### YOUR OBJECTIVE
Using the listing below, give the number of lines where "rows" appears, and nothing else.

### PROVIDED RECORDS

(** ** Token selection ([sampling.rs]) *)

Definition NO_TOKEN : Z := -1.
Definition i32_max : N := 2 ^ 31 - 1.

(** [self.in_flight.filter(|b| b.id == id)] *)
Definition in_flight_batch (id : N) (s : ContinuousBatchScheduler) : res ContinuousBatchError ScheduledBatch :=
  match in_flight s with
  | Some b => if batch_id b =? id then Ok b else Err (NotInFlight id)
  | None => Err (NotInFlight id)
  end.
Definition batch_requires_logits (id : N) (s : ContinuousBatchScheduler) : res ContinuousBatchError bool :=
  let? b := in_flight_batch id s in
  Ok (existsb (λ row, samples_token s row &&
        match active s !! request_id row with Some a => bool_decide (is_Some (sampler a)) | None => false end)
        (rows b)).
Definition complete_greedy_batch (id : N) (argmax : list Z) : Sch (list Z) :=
  let! s := gets (λ s, s) in
  let! b := lift (in_flight_batch id s) in
  if negb (len argmax =? len (rows b)) then throw ArgmaxMismatch
  else
    let tokens := (λ x, if samples_token s x.1 then x.2 else NO_TOKEN) <$> zip (rows b) argmax in
    let! logits := lift (batch_requires_logits id s) in
    if logits : bool then throw NeedsLogits
    else
      let! _ := complete_batch id tokens in
      ret tokens.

### ANSWER SPACE
3